我們將使用基于Hugging Face Transformers庫的Simple Transformers庫來訓(xùn)練模型。
1. Install Anaconda or Miniconda Package Manager from here.
1.從此處安裝Anaconda或Miniconda Package Manager。
2. Create a new virtual environment and install packages.
2.創(chuàng)建一個(gè)新的虛擬環(huán)境并安裝軟件包。
conda create -n st python pandas tqdmconda activate st3. If using CUDA:
3.如果使用CUDA:
conda install pytorch>=1.6 cudatoolkit=10.2 -c pytorchelse:
其他:
conda install pytorch cpuonly -c pytorch4. Install simpletransformers.
4.安裝simpletransformers。
pip install simpletransformers資料準(zhǔn)備 (Data Preparation)
We will be combining three datasets to serve as training data for our BART Paraphrasing Model.
我們將結(jié)合三個(gè)數(shù)據(jù)集作為BART釋義模型的訓(xùn)練數(shù)據(jù)。
Google PAWS-Wiki Labeled (Final)
Google PAWS-Wiki標(biāo)簽(最終)
Quora Question Pairs Dataset
Quora問題對數(shù)據(jù)集
Microsoft Research Paraphrase Corpus (MSRP)
Microsoft研究復(fù)述語料庫 (MSRP)
The bash script below can be used to easily download and prep the first two datasets, but the MSRP dataset has to be downloaded manually from the link. (Microsoft hasn’t provided a direct link 😞 )
下面的bash腳本可用于輕松下載和準(zhǔn)備前兩個(gè)數(shù)據(jù)集,但是必須從鏈接手動下載MSRP數(shù)據(jù)集。 (Microsoft沒有提供直接鏈接😞)
Make sure you place the files in the same directory ( data ) to avoid annoyances with file paths in the example code.
確保將文件放在相同的目錄( data )中,以免示例代碼中的文件路徑造成麻煩。
We also have a couple of helper functions, one to load data, and one to clean unnecessary spaces in the training data. Both of these functions are defined in utils.py.
我們還有兩個(gè)幫助函數(shù),一個(gè)用于加載數(shù)據(jù),另一個(gè)用于清除訓(xùn)練數(shù)據(jù)中不必要的空間。 這兩個(gè)函數(shù)都在utils.py中定義。
Some of the data have spaces before punctuation marks that we need to remove. clean_unnecessary_spaces() function is used for this purpose.
有些數(shù)據(jù)在標(biāo)點(diǎn)符號之前需要刪除空格。 clean_unnecessary_spaces() 函數(shù)用于此目的。
用BART解釋 (Paraphrasing with BART)
Once the data is prepared, training the model is quite simple.
一旦準(zhǔn)備好數(shù)據(jù),訓(xùn)練模型就非常簡單。
Note that you can find all the code in the Simple Transformers examples here.
請注意,您可以在 此處 的“簡單變形金剛”示例中找到所有代碼 。
First, we import all the necessary stuff and set up logging.
首先,我們導(dǎo)入所有必要的內(nèi)容并設(shè)置日志記錄。
Next, we load the datasets.
接下來,我們加載數(shù)據(jù)集。
Then, we set up the model and hyperparameter values. Note that we are using the pre-trained facebook/bart-large model, and fine-tuning it on our own dataset.
然后,我們設(shè)置模型和超參數(shù)值。 請注意,我們使用的是預(yù)先訓(xùn)練的facebook/bart-large模型,并在我們自己的數(shù)據(jù)集中對其進(jìn)行了微調(diào)。
Finally, we’ll generate paraphrases for each of the sentences in the test data.
最后,我們將為測試數(shù)據(jù)中的每個(gè)句子生成釋義。
This will write the predictions to the predictions directory.
這會將預(yù)測寫入 predictions 目錄。
超參數(shù) (Hyperparameters)
The hyperparameter values are set to general, sensible values without doing hyperparameter optimization.

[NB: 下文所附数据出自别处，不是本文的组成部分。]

(* ===== verification/ConformanceServers.v ===== *)
(** * The unit tests of the relay, the DNS proxy and the control plane

    The tests of [tfscale-relay/src/main.rs], [tfscale-agent/src/dns.rs] and
    [tfscale-control/src/main.rs], run on the model. *)

From Stdlib Require Import ZArith Lia.
From stdpp Require Import prelude list strings gmap.
From S2P Require Import Prelude RustStd RustText Protocol RelayServer Dns ControlDb Control Testing.

(** ** Relay *)

Record RelayCounters : Type := mkRelayCounters { c_routed_frames : Z; c_dropped_frames : Z }.
Definition counters (self : RelayState) : RelayCounters :=
  mkRelayCounters (routed_frames self) (dropped_frames self).

Definition test_frame (destination : string) : RelayMessage := RelayFrame "dev_a" destination "encrypted-frame".

(** The two channels of the test, and [register] without an earlier sender. *)
Definition with_channels : world := mkWorld RelayState_default (<[1%nat := new_conn]> {[2%nat := new_conn]}).
Definition register_new (device_id : string) (sender : nat) (w : world) : option world :=
  let '(earlier, s) := register (relay w) device_id sender in
  _ ← assert_eq earlier None; Some (set_relay w s).

Definition routes_frame_to_registered_destination : option unit :=
  w ← register_new "dev_a" 1%nat with_channels;
  w ← register_new "dev_b" 2%nat w;
  let '(delivered, w) := route_frame w (test_frame "dev_b") in
  _ ← assert delivered;
  destination ← conns w !! 2%nat;
  frame ← head (rx_queue destination);
  _ ← assert_eq frame (test_frame "dev_b");
  _ ← assert_eq (c_routed_frames (counters (relay w))) 1%Z;
  assert_eq (c_dropped_frames (counters (relay w))) 0%Z.

Definition drops_frame_for_unknown_destination : option unit :=
  let '(delivered, w) := route_frame (mkWorld RelayState_default ∅) (test_frame "dev_missing") in
  _ ← assert (negb delivered);
  _ ← assert_eq (c_routed_frames (counters (relay w))) 0%Z;
  assert_eq (c_dropped_frames (counters (relay w))) 1%Z.

Definition relay_tests : suite :=
  [("routes_frame_to_registered_destination", routes_frame_to_registered_destination);
   ("drops_frame_for_unknown_destination", drops_frame_for_unknown_destination)].

(** ** DNS proxy *)

Definition record (name value : string) : DnsRecord := mkDnsRecord "dev_test" name "A" value.
Definition devbox : list DnsRecord := [record "devbox.mesh" "100.64.0.2"].

Definition resolves_mesh_a_record : option unit :=
  assert_eq (resolve_a devbox "devbox.mesh" "mesh") (Some (Ipv4 100 64 0 2)).
Definition resolves_case_insensitive_and_trailing_dot : option unit :=
  assert_eq (resolve_a devbox "DevBox.Mesh." "mesh") (Some (Ipv4 100 64 0 2)).
Definition ignores_non_mesh_query : option unit := assert_eq (resolve_a devbox "example.com" "mesh") None.
Definition returns_none_for_missing_record : option unit := assert_eq (resolve_a devbox "missing.mesh" "mesh") None.

Definition query_packet (id : Z) (name : string) (qtype : Z) : list Z :=
  to_be_bytes 2 id ++ to_be_bytes 2 256 ++ to_be_bytes 2 1 ++ to_be_bytes 2 0 ++ to_be_bytes 2 0 ++ to_be_bytes 2 0 ++
  concat (map (fun label => (str_len label mod 256)%Z :: as_bytes label) (split DOT name)) ++
  [0%Z] ++ to_be_bytes 2 qtype ++ to_be_bytes 2 CLASS_IN.

(** [&response[i..j]] and [u16::from_be_bytes] of two bytes of it. *)
Definition part (response : list Z) (i j : nat) : option (list Z) := expect (@slice message Z response i j).
Definition u16_at (response : list Z) (i : nat) : option Z := from_be_bytes <$> part response i (i + 2).
Definition last_four (response : list Z) : option (list Z) := part response (length response - 4) (length response).

Definition builds_a_response : option unit :=
  response ← expect (build_response (query_packet 4660 "devbox.mesh" TYPE_A) devbox "mesh");
  id ← part response 0 2; _ ← assert_eq id (to_be_bytes 2 4660);
  answers ← u16_at response 6; _ ← assert_eq answers 1%Z;
  address ← last_four response; assert_eq address [100; 64; 0; 2]%Z.

Definition builds_nxdomain_response : option unit :=
  response ← expect (build_response (query_packet 4660 "missing.mesh" TYPE_A) devbox "mesh");
  flags ← u16_at response 2; _ ← assert_eq (Z.land flags 15) RCODE_NXDOMAIN;
  answers ← u16_at response 6; assert_eq answers 0%Z.

(** One turn of the proxy on the datagram of the client. *)
Definition udp_proxy_answers_a_query : option unit :=
  let config := mkDnsConfig (mkSocketAddr (V4 LOCALHOST) 40053) "mesh" in
  reply ← expect (dns_proxy_turn config (DnsRuntime_new devbox) (query_packet 17185 "devbox.mesh" TYPE_A));
  response ← reply;
  id ← part response 0 2; _ ← assert_eq id (to_be_bytes 2 17185);
  answers ← u16_at response 6; _ ← assert_eq answers 1%Z;
  address ← last_four response; assert_eq address [100; 64; 0; 2]%Z.

Definition dns_tests : suite :=
  [("resolves_mesh_a_record", resolves_mesh_a_record);
   ("resolves_case_insensitive_and_trailing_dot", resolves_case_insensitive_and_trailing_dot);
   ("ignores_non_mesh_query", ignores_non_mesh_query);
   ("returns_none_for_missing_record", returns_none_for_missing_record);
   ("builds_a_response", builds_a_response);
   ("builds_nxdomain_response", builds_nxdomain_response);
   ("udp_proxy_answers_a_query", udp_proxy_answers_a_query)].

(** ** Control plane *)

Definition normalizes_hostname : option unit :=
  hostname ← expect (normalize_hostname " Dev-Box ");
  assert_eq hostname "dev-box".

Definition bad_hostname (value : string) : option unit :=
  error ← expect_err (normalize_hostname value);
  assert_eq (status error) 400%Z.
Definition rejects_empty_hostname : option unit := bad_hostname "   ".
Definition rejects_hostname_with_invalid_characters : option unit := bad_hostname "dev_box".
Definition rejects_hostname_with_edge_hyphen : option unit := bad_hostname "-devbox".

Definition builds_static_relay_metadata_from_urls : option unit :=
  let relays := relay_metadata_from_urls ["tcp://127.0.0.1:9443"] in
  _ ← assert_eq (length relays) 1%nat;
  relay ← relays !! 0%nat;
  _ ← assert_eq (rm_relay_id relay) "relay_1";
  _ ← assert_eq (rm_url relay) "tcp://127.0.0.1:9443";
  _ ← assert_eq (rm_region relay) "default";
  assert (rm_healthy relay).

Definition builds_mesh_dns_name : option unit := assert_eq (dns_name "devbox") "devbox.mesh".

Definition builds_dns_suffix_from_device_id : option unit :=
  _ ← assert_eq (device_dns_suffix "dev_abcdef123456") "abcdef12";
  assert_eq (device_dns_suffix "legacy-device") "legacy-d".

Definition splits_migration_statements : option unit :=
  assert_eq (migration_statements "CREATE TABLE one (id TEXT); ; CREATE TABLE two (id TEXT);")
    ["CREATE TABLE one (id TEXT)"; "CREATE TABLE two (id TEXT)"].

Definition registers (version : Z) (name : string) : option unit :=
  assert (existsb (fun m => (mig_version m =? version)%Z && bool_decide (mig_name m = name)) MIGRATIONS).
Definition registers_endpoint_metadata_migration : option unit := registers 2 "endpoint_metadata".
Definition registers_dns_records_migration : option unit := registers 3 "dns_records".
Definition registers_endpoint_lookup_index_migration : option unit :=
  m ← last MIGRATIONS;
  _ ← assert_eq (mig_version m) 4%Z;
  assert_eq (mig_name m) "endpoint_lookup_index".

(** A database that executes every statement. *)
Definition migrations_apply_to_empty_sqlite_database : option unit :=
  assert (fst (init_schema (fun statement done => Some (done ++ [statement])) ([], []))).

Definition fedora : db :=
  mkDb [] [] [] [] [mkDnsRow "dns_1" "net_default" "dev_existing" "fedora.mesh" "A" "100.64.0.2" "t" "t"].

Definition dns_name_uses_hostname_until_duplicate_exists : option unit :=
  available ← expect (fst (available_dns_name "net_default" "dev_abcdef123456" "fedora" fedora));
  assert_eq available "fedora-abcdef12.mesh".

Definition dns_name_keeps_existing_device_name_on_update : option unit :=
  available ← expect (fst (available_dns_name "net_default" "dev_existing" "fedora" fedora));
  assert_eq available "fedora.mesh".

Definition control_tests : suite :=
  [("normalizes_hostname", normalizes_hostname);
   ("rejects_empty_hostname", rejects_empty_hostname);
   ("rejects_hostname_with_invalid_characters", rejects_hostname_with_invalid_characters);
   ("rejects_hostname_with_edge_hyphen", rejects_hostname_with_edge_hyphen);
   ("builds_static_relay_metadata_from_urls", builds_static_relay_metadata_from_urls);
   ("builds_mesh_dns_name", builds_mesh_dns_name);
   ("builds_dns_suffix_from_device_id", builds_dns_suffix_from_device_id);
   ("splits_migration_statements", splits_migration_statements);
   ("registers_endpoint_metadata_migration", registers_endpoint_metadata_migration);
   ("registers_dns_records_migration", registers_dns_records_migration);
   ("registers_endpoint_lookup_index_migration", registers_endpoint_lookup_index_migration);
   ("migrations_apply_to_empty_sqlite_database", migrations_apply_to_empty_sqlite_database);
   ("dns_name_uses_hostname_until_duplicate_exists", dns_name_uses_hostname_until_duplicate_exists);
   ("dns_name_keeps_existing_device_name_on_update", dns_name_keeps_existing_device_name_on_update)].

(** The tests of the servers pass. *)
Theorem server_tests_pass : failing (relay_tests ++ dns_tests ++ control_tests) = [].
Proof. vm_compute. reflexivity. Qed.
(** * cuddlespeak: command construction and dispatch

    A shallow embedding of [cuddlespeak/cuddlespeak.go], the command-line
    client that sends one control message to a Cuddlebot actuator over a
    serial line, together with the properties of its argument validation,
    actuator selection, response policy and resource handling.

    Layout:
    - [GoInt]: Go's [int] and the [uint16] conversion;
    - [fmt]: what [fmt.Fscanf] does with the verbs ["%d"] and ["%f"] on an
      argument token (Go's library as of Go 1.13 and later: under ["%f"] a
      hexadecimal mantissa and digit-separating underscores are accepted);
    - [msgtype]: the message values handed to the encoder;
    - [Proc]: the process monad (event trace, return / exit / panic);
    - [Cuddlespeak]: [main], [runcmd], [usage], [fatalUsage];
    - the theorems.

    Conventions. The command word is [flag.Arg(1)] and its arguments start
    at [flag.Arg(2)], as [runcmd] reads them; [flag.Arg(0)] is never looked
    at. The return values of the [msgtype.Write...] calls, of
    [conn.SetReadDeadline] and of [io.Copy] are dropped by the program, so
    each of these calls is one event of the trace and cannot fail the run. *)

From Stdlib Require Import ZArith String Ascii List Bool Lia.
From Stdlib Require Import Floats.SpecFloat.
From stdpp Require Import base list.
From Equations Require Import Equations.
Import ListNotations.

Local Open Scope string_scope.
Local Open Scope list_scope.
Local Open Scope Z_scope.

(** ** Go integers *)

Module GoInt.

(** [strconv.IntSize]: the width of [int] on the 64-bit platforms. *)
Definition intSize : Z := 64.

Definition minInt (bits : Z) : Z := - 2 ^ (bits - 1).
Definition maxInt (bits : Z) : Z := 2 ^ (bits - 1) - 1.

Definition fits (bits x : Z) : bool :=
  (minInt bits <=? x) && (x <=? maxInt bits).

(** The conversion [uint16(x)] of an [int]: the low 16 bits of the
    two's complement representation. *)
Definition uint16 (x : Z) : Z := x mod 65536.

End GoInt.

(** ** Scanning one argument token: [fmt.Fscanf(bytes.NewBufferString(tok), verb, &v)] *)

Module fmt.

Definition byte (c : ascii) : Z := Z.of_N (N_of_ascii c).

Definition is_digit (c : ascii) : bool := (48 <=? byte c) && (byte c <=? 57).
Definition is_sign (c : ascii) : bool := (byte c =? 43) || (byte c =? 45).

Definition digit_val (c : ascii) : Z := byte c - 48.

(** [ss.SkipSpace] with [nlIsSpace = false]: leading space runes are
    dropped, a newline is the scan error "unexpected newline". The space
    runes are those of [unicode.IsSpace], read through their UTF-8
    encodings. [None] is the scan error. *)
Fixpoint SkipSpace (s : string) : option string :=
  match s with
  | EmptyString => Some s
  | String c1 s1 =>
      let b1 := byte c1 in
      if b1 =? 10 then None
      else if ((9 <=? b1) && (b1 <=? 13)) || (b1 =? 32) then SkipSpace s1
      else
        match s1 with
        | EmptyString => Some s
        | String c2 s2 =>
            let b2 := byte c2 in
            if (b1 =? 194) && ((b2 =? 133) || (b2 =? 160)) then SkipSpace s2
            else
              match s2 with
              | EmptyString => Some s
              | String c3 s3 =>
                  let b3 := byte c3 in
                  if ((b1 =? 225) && (b2 =? 154) && (b3 =? 128))
                     || ((b1 =? 226) && (b2 =? 128)
                         && (((128 <=? b3) && (b3 <=? 138))
                             || (b3 =? 168) || (b3 =? 169) || (b3 =? 175)))
                     || ((b1 =? 226) && (b2 =? 129) && (b3 =? 159))
                     || ((b1 =? 227) && (b2 =? 128) && (b3 =? 128))
                  then SkipSpace s3
                  else Some s
              end
        end
  end.

(** [ss.accept(sign)]: an optional leading sign is moved to the token. *)
Definition accept_sign (s : string) : string * string :=
  match s with
  | String c s' => if is_sign c then (String c EmptyString, s') else (EmptyString, s)
  | EmptyString => (EmptyString, s)
  end.

(** [for s.accept(decimalDigits) {}]: the longest run of digits. *)
Fixpoint accept_digits (s : string) : string * string :=
  match s with
  | String c s' =>
      if is_digit c
      then let '(ds, rest) := accept_digits s' in (String c ds, rest)
      else (EmptyString, s)
  | EmptyString => (EmptyString, s)
  end.

(** The value of a run of decimal digits, most significant first. *)
Fixpoint digits_value_from (acc : Z) (ds : string) : Z :=
  match ds with
  | EmptyString => acc
  | String c ds' => digits_value_from (acc * 10 + digit_val c) ds'
  end.

Definition digits_value (ds : string) : Z := digits_value_from 0 ds.

(** [strconv.ParseInt(tok, 10, bitSize)] on a token made of an optional
    sign and a non-empty run of digits; [None] is the range error. *)
Definition ParseInt (neg : bool) (ds : string) (bitSize : Z) : option Z :=
  let v := if neg then - digits_value ds else digits_value ds in
  if GoInt.fits bitSize v then Some v else None.

(** [ss.scanInt('d', intBits)]. *)
Definition scanInt (s : string) : option Z :=
  match SkipSpace s with
  | None => None
  | Some EmptyString => None                      (* notEOF *)
  | Some s1 =>
      let '(sg, s2) := accept_sign s1 in
      let '(ds, _) := accept_digits s2 in
      match ds with
      | EmptyString => None                       (* "expected integer" *)
      | _ =>
          match ParseInt (String.eqb sg "-") ds 64 with
          | Some i => if GoInt.fits GoInt.intSize i then Some i else None
          | None => None
          end
      end
  end.

(** [fmt.Fscanf(bytes.NewBufferString(tok), "%d", &v)] with the result
    dropped: the new content of [v]. A failed scan stores nothing. *)
Definition Fscanf_d (tok : string) (v : Z) : Z :=
  match scanInt tok with
  | Some i => i
  | None => v
  end.

(** *** The verb ["%f"] *)

(** The scanner's state while it builds a token: the token buffer and the
    unread input. *)
Definition scan_state : Type := string * string.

For this task, the ground truth does not represent the only possible correct answer (nor is it necessarily the best answer). Because of this, tuning the hyperparameters to nudge the generated text as close to the ground truth as possible doesn’t make much sense.
將超參數(shù)值設(shè)置為通用的合理值,而無需進(jìn)行超參數(shù)優(yōu)化。 對于此任務(wù), 基本事實(shí)并不代表唯一可能的正確答案(也不一定是最佳答案)。 因此,調(diào)整超參數(shù)以使生成的文本盡可能接近地面真實(shí)情況沒有多大意義。
Our aim is to generate good paraphrased sequences rather than to produce the exact paraphrased sequence from the dataset.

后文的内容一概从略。